Il semble d’autre part essentiel, pour des raisons tenant à
l’indépendance du corps professoral et à la préservation
du caractère équitable des procédures disciplinaires,
que les matières de la formation permanente soient prodiguées
par des personnes étrangères à l’IPI, son
conseil national, ses chambres et commissions.

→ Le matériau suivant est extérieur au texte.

(* ===== verification/Config.v ===== *)
(** * Config: the active ruleset and its hot reload ([src/config.rs])

    [ActiveRules] with its two copies of the ruleset (the lock and the watch
    channel), and the two modes of [HotReload::run] as steps on a message.
    The TOML readers and the ruleset writer are the [toml] crate's. *)
From S2P Require Import Prelude Json Rules Engine Registry Channels.

Section config.
Context `{JN : JsonNumber} {W : Watch (Arc Rules)}.
Context (rules_from_toml : string -> string + Rules)
        (ruleset_from_toml : string -> string + Ruleset)
        (ruleset_to_toml : Ruleset -> string + string)
        (sha256 : string -> string).

(** ** The store *)
Record ActiveRules := mkActive { inner : Arc Rules; watch_tx : wchan }.

Definition active_new (rs : Arc Rules) : ActiveRules := mkActive rs (watch_channel rs).

(** [id] is the identity of the freshly allocated [Arc]. *)
Definition bootstrap (id : nat) (toml_text : string) : res string ActiveRules :=
  match rules_from_toml toml_text with
  | inl e => Err e
  | inr rs => Ok (active_new (mkArc id rs))
  end.

Definition store_current (s : ActiveRules) : Arc Rules := inner s.
Definition store_swap (s : ActiveRules) (rs : Arc Rules) : ActiveRules :=
  mkActive rs (watch_send (watch_tx s) rs).
Definition store_subscribe (s : ActiveRules) : ActiveRules * wrx :=
  let '(tx, rx) := watch_subscribe (watch_tx s) in (mkActive (inner s) tx, rx).

(** What the subscribers of the store see. *)
Definition store_watched (s : ActiveRules) : Arc Rules := watch_value (watch_tx s).

(** ** Hot reload: one message *)
Record ReloadState := mkReload { rl_store : ActiveRules; rl_registry : option Registry }.

Definition accepted (o : res RegistryError RegisterOutcome) : bool :=
  match o with Ok Inserted | Ok (Updated _ _) => true | _ => false end.

(** [db] and [ts] are the registry's statement outcomes and clock; [id] is the
    identity of the new [Arc]. [Ruleset::to_toml] panics when the writer
    fails. *)
Definition reload_step (db : nat -> bool) (ts robot_id : string) (id : nat) (st : ReloadState)
    (text : string) : res unit ReloadState :=
  match rl_registry st with
  | Some reg =>
      match ruleset_from_toml text with
      | inr rs =>
          let '(reg', out) := publish ruleset_to_toml sha256 db ts reg rs robot_id in
          match out with
          | Ok Inserted | Ok (Updated _ _) =>
              match Ruleset_to_toml ruleset_to_toml rs with
              | Panic w => Panic w
              | Err e => Err e
              | Ok t =>
                  match rules_from_toml t with
                  | inr rules =>
                      Ok (mkReload (store_swap (rl_store st) (mkArc id rules)) (Some reg'))
                  | inl _ => Ok (mkReload (rl_store st) (Some reg'))
                  end
              end
          | Panic w => Panic w
          | _ => Ok (mkReload (rl_store st) (Some reg'))
          end
      | inl _ => Ok st
      end
  | None =>
      match rules_from_toml text with
      | inr rules => Ok (mkReload (store_swap (rl_store st) (mkArc id rules)) None)
      | inl _ => Ok st
      end
  end.

(** The per-robot loop over a run of messages, each with its new identity. *)
Definition reload_run (st : ReloadState) (msgs : list (nat * string)) : res unit ReloadState :=
  foldl (fun acc m => acc ≫= fun st => reload_step all_ok "" "" m.1 st m.2) (Ok st) msgs.

(** The last message that parses. *)
Definition last_good (init : Rules) (msgs : list (nat * string)) : Rules :=
  foldl (fun r m => match rules_from_toml m.2 with inr r' => r' | inl _ => r end) init msgs.

Context {WL : WatchLaws W}.

Lemma swap_watched s rs :
  receiver_count (watch_tx s) <> 0 -> store_watched (store_swap s rs) = rs.
Proof. intros H. unfold store_watched, store_swap. simpl. by apply value_send_open. Qed.

Lemma swap_receivers s rs :
  receiver_count (watch_tx (store_swap s rs)) = receiver_count (watch_tx s).
Proof. apply receivers_send. Qed.

Lemma reload_run_snoc st msgs m :
  reload_run st (msgs ++ [m]) = reload_run st msgs ≫= fun st => reload_step all_ok "" "" m.1 st m.2.
Proof. unfold reload_run. by rewrite foldl_snoc. Qed.

Lemma reload_run_ok st msgs :
  rl_registry st = None ->
  exists st', reload_run st msgs = Ok st' /\ rl_registry st' = None /\
    arc_val (inner (rl_store st')) = last_good (arc_val (inner (rl_store st))) msgs /\
    receiver_count (watch_tx (rl_store st')) = receiver_count (watch_tx (rl_store st)) /\
    (receiver_count (watch_tx (rl_store st)) <> 0 ->
     store_watched (rl_store st) = inner (rl_store st) ->
     store_watched (rl_store st') = inner (rl_store st')).
Proof.
  intros Hr. induction msgs as [|m msgs IH] using rev_ind; [by exists st|].
  destruct IH as (st' & H1 & H2 & H3 & H4 & H5). rewrite reload_run_snoc, H1.
  unfold last_good in *. rewrite foldl_snoc. simpl. unfold reload_step. rewrite H2.
  destruct (rules_from_toml m.2) as [e|rules].
  - exists st'. done.
  - eexists. split; [done|]. split; [done|]. split; [done|]. split; [|intros Hc _].
    + simpl. by rewrite receivers_send.
    + apply swap_watched. congruence.
Qed.

(** ** Properties *)

(** Hot reload keeps the last good ruleset: after any run of messages on
    the robot's rules topic the active ruleset is the last one that parsed,
    or the initial one when none did; a malformed message changes nothing.
    Once a subscriber exists, it sees the same ruleset as [current]. *)
Theorem hot_reload_last_good (s : ActiveRules) (msgs : list (nat * string)) :
  exists st', reload_run (mkReload s None) msgs = Ok st' /\
    arc_val (store_current (rl_store st')) = last_good (arc_val (store_current s)) msgs /\
    (receiver_count (watch_tx s) <> 0 -> store_watched s = store_current s ->
     store_watched (rl_store st') = store_current (rl_store st')).
Proof.
  destruct (reload_run_ok (mkReload s None) msgs eq_refl) as (st' & H1 & _ & H3 & _ & H5).
  exists st'. auto.
Qed.

(** A swap made before anybody subscribes is lost to the subscribers:
    the store's [current] is the new ruleset, but the watch channel drops the
    value, so the engine, which subscribes later, evaluates the old one and
    is not told of any change. *)
Theorem early_swap_is_lost (old new : Arc Rules) :
  let s := store_swap (active_new old) new in
  let sub := store_subscribe s in
  store_current sub.1 = new /\
  rx_borrow (watch_tx sub.1) sub.2 = old /\
  rx_has_changed (watch_tx sub.1) sub.2 = false.
Proof.
  unfold store_subscribe, store_swap, active_new. simpl.
  pose proof (value_subscribe (watch_send (watch_channel old) new)) as Hv.
  pose proof (subscribed_seen (watch_send (watch_channel old) new)) as Hs.
  destruct (watch_subscribe _) as [tx rx]. simpl in *. split; [done|]. split; [|done].
  rewrite borrow_value, Hv, value_send_closed by apply receivers_channel. apply value_channel.
Qed.

(** C32. In fleet mode a message reaches the engine only through the registry:
    a step changes the active ruleset only if the message parsed as a
    ruleset, the registry accepted it, its publisher owns the name there, and
    the rules activated are the ones its text denotes; a conflict keeps the
    ruleset and the ownership as they were. *)
Theorem registry_reload_guarded (db : nat -> bool) (ts robot_id : string) (id : nat)
    (s : ActiveRules) (reg : Registry) (text : string) (st' : ReloadState) :
  reload_step db ts robot_id id (mkReload s (Some reg)) text = Ok st' ->
  rl_store st' = s \/
  exists rs rules t reg' row,
    ruleset_from_toml text = inr rs /\ ruleset_to_toml rs = inr t /\
    rules_from_toml t = inr rules /\
    accepted (publish ruleset_to_toml sha256 db ts reg rs robot_id).2 = true /\
    rl_registry st' = Some reg' /\ table reg' !! ruleset_name rs = Some row /\
    row_owner row = robot_owner rs /\
    rl_store st' = store_swap s (mkArc id rules).
Proof.
  unfold reload_step, Ruleset_to_toml. simpl. destruct (ruleset_from_toml text) as [e|rs]; [intros [= <-]; by left|].
  assert (accepted (publish ruleset_to_toml sha256 db ts reg rs robot_id).2 = true ->
    exists row, table (publish ruleset_to_toml sha256 db ts reg rs robot_id).1 !! ruleset_name rs
      = Some row /\ row_owner row = robot_owner rs) as Hrow.
  { intros Ha. destruct (publish _ _ _ _ _ _ _).2 as [o| |] eqn:Ho; [|done..].
    eapply publish_accepted_row; [exact Ho|]. by intros ->. }
  destruct (publish ruleset_to_toml sha256 db ts reg rs robot_id) as [reg' out] eqn:Hpub.
  cbn [fst snd] in Hrow.
  destruct out as [[|v sha|]|e|w]; try (intros [= <-]; by left); try done.
  all: destruct (ruleset_to_toml rs) as [|t] eqn:Ht; [done|];
    destruct (rules_from_toml t) as [|rules] eqn:Hr; intros [= <-]; [by left|right];
    destruct (Hrow eq_refl) as (row & Hl & Ho); exists rs, rules, t, reg', row;
    rewrite Hpub; auto 10.
Qed.
End config.

(** ** Concrete instances *)
Module ConfigEx.
#[global] Instance arc_watch : Watch (Arc (Rules (JN := model_number))) := model_watch _.
Definition no_rules : Arc (Rules (JN := model_number)) := mkArc 0 Rules_default.
Definition reader (t : string) : string + Rules (JN := model_number) :=
  if (t =? "bad")%string then inl "parse error" else inr (mkRules [RegEx.rule t]).
Definition rs_reader (t : string) : string + Ruleset (JN := model_number) := inr (RegEx.rset "dock" "7" [t]).
End ConfigEx.

Lemma registry_reload_guarded_witness :
  exists st', reload_step ConfigEx.reader ConfigEx.rs_reader RegEx.writer RegEx.sha all_ok "0" "7" 1
      (mkReload (active_new ConfigEx.no_rules) (Some registry_empty)) "a" = Ok st' /\
    rl_store st' <> active_new ConfigEx.no_rules /\
    is_some (rl_registry st' ≫= fun reg => table reg !! "dock") = true.
Proof.
  eexists. split; [reflexivity|].
  match goal with |- _ /\ is_some (rl_registry ?st ≫= _) = _ =>
    destruct (registry_reload_guarded ConfigEx.reader ConfigEx.rs_reader RegEx.writer RegEx.sha
      all_ok "0" "7" 1 (active_new ConfigEx.no_rules) registry_empty "a" st eq_refl)
      as [H|(rs & rules & t & reg' & row & H1 & _ & _ & _ & H4 & H5 & _ & _)]
  end.
  - discriminate H.
  - split; [discriminate|]. rewrite H4. simpl. injection H1 as <-.
    change (ruleset_name _) with "dock" in H5. by rewrite H5.
Defined.

Lemma hot_reload_last_good_witness :
  exists st', reload_run ConfigEx.reader ConfigEx.rs_reader RegEx.writer RegEx.sha
      (mkReload (active_new ConfigEx.no_rules) None) [(1, "a"); (2, "bad")] = Ok st' /\
    arc_val (store_current (rl_store st')) = mkRules [RegEx.rule "a"].
Proof.
  destruct (hot_reload_last_good ConfigEx.reader ConfigEx.rs_reader RegEx.writer RegEx.sha
    (active_new ConfigEx.no_rules) [(1, "a"); (2, "bad")]) as (st' & H1 & H2 & _).
  exists st'. split; [exact H1|]. rewrite H2. reflexivity.
Defined.

Lemma early_swap_is_lost_witness :
  store_current (store_subscribe (store_swap (active_new ConfigEx.no_rules)
    (mkArc 1 (mkRules [RegEx.rule "a"])))).1 = mkArc 1 (mkRules [RegEx.rule "a"]).
Proof.
  exact (proj1 (early_swap_is_lost ConfigEx.no_rules (mkArc 1 (mkRules [RegEx.rule "a"])))).
Defined.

Si l’on sait que des comportements contraires à la déontologie
peuvent être liés à l’ignorance ou la transgression
des matières reprises ci-dessus, la tentation pourrait
naître, auprès de responsables cumulant l’enseignement de
la
formation avec le pouvoir d’établir des règles
déontologiques et la faculté de suggérer ou d’initialiser
enquêtes,
dénonciations ou poursuites au sein de l’IPI, de sanctionner
ou d’écarter des confrères dont ils sont les concurrents
immédiats.
Mais l’on peut espérer que les éminents spécialistes
composant les instances de l’institut auront à coeur de garantir
l’indépendance de la formation à dispenser par
les établissements organisés, reconnus ou subventionnés
par les
pouvoirs publics, et de veiller à ce que cette dernière
soit, de ce fait, dispensée de manière financièrement
accessible.
En effet, lorsqu’on sait, au vu de certaines déclarations
de responsables de l’PI, qu’il entrait dans leur intention
d’épurer le marché immobilier à travers
l’obligation de l’exclusivité -et donc le code de déontologie-,
il importe
d’éviter que par le biais de la formation permanente,
on tente de réguler ce marché, une volonté sanctionnée
par
le Conseil d’Etat dans son arrêt du 24 septembre 1999 suspendant
intégralement le code.
Ce raisonnement sur l’indépendance du corps professoral,
bien que transposable aux agents immobiliers
stagiaires, ne semble pas avoir été malheureusement
suivi, puisque l’Arrêté Royal du 3 février 1999 réglementant
le stage (élaboré vraisemblablement à l’initiative
de l’IPI) prévoit que la commission de stage de l’institut,
elle-même composée de confrères concurrents,
organise l’enseignement à dispenser aux stagiaires, émet
l’avis
sur le dossier de stage, qui, s’il est négatif, est susceptible
de contraindre les agents sollicitant leur inscription au
tableau des titulaires à passer un examen d’aptitude auprès
de cette même commission selon les modalités fixées
par le Conseil national, actuellement composé en partie
des mêmes personnes.
N’eût-il pas été plus adéquat de confier
cette épreuve à un organisme indépendant, non composé
de personnes
cumulant des fonctions au sein de la commission de stage et du
conseil national, ainsi qu’il apparaît à la lecture de
l’organigramme de l’IPI ?
On peut souhaiter que les agents immobiliers auront la volonté
–surtout le temps et les moyens- d’accroître et
perfectionner leurs connaissances professionnelles, malgré
le niveau de connaissances encyclopédique
généreusement prêté par les initiateurs
de la réglementation sur leur profession (connaissances dont l’aperçu
donné
plus haut est particulièrement concis).
En tout état de cause, tant que le présent code
de déontologie sera suspendu ou qu’un document analogue et
ayant force obligatoire ne sanctionnera pas légalement
sur le plan disciplinaire l’obligation de suivre une formation
permanente, les agents titulaires ne devraient pas faire l’objet
de poursuites sur ce point.
Le rapport d’activité 1999 de l’IPI, qui ne semble pas
avoir été publié à ce jour en dépit
de l’obligation légale
de le faire pour le 30 juin dernier, révèlera sans
doute l’impact de la suspension du code sur la formation
permanente et, nonobstant ladite suspension, le suivi par les
titulaires des programmes mis au point.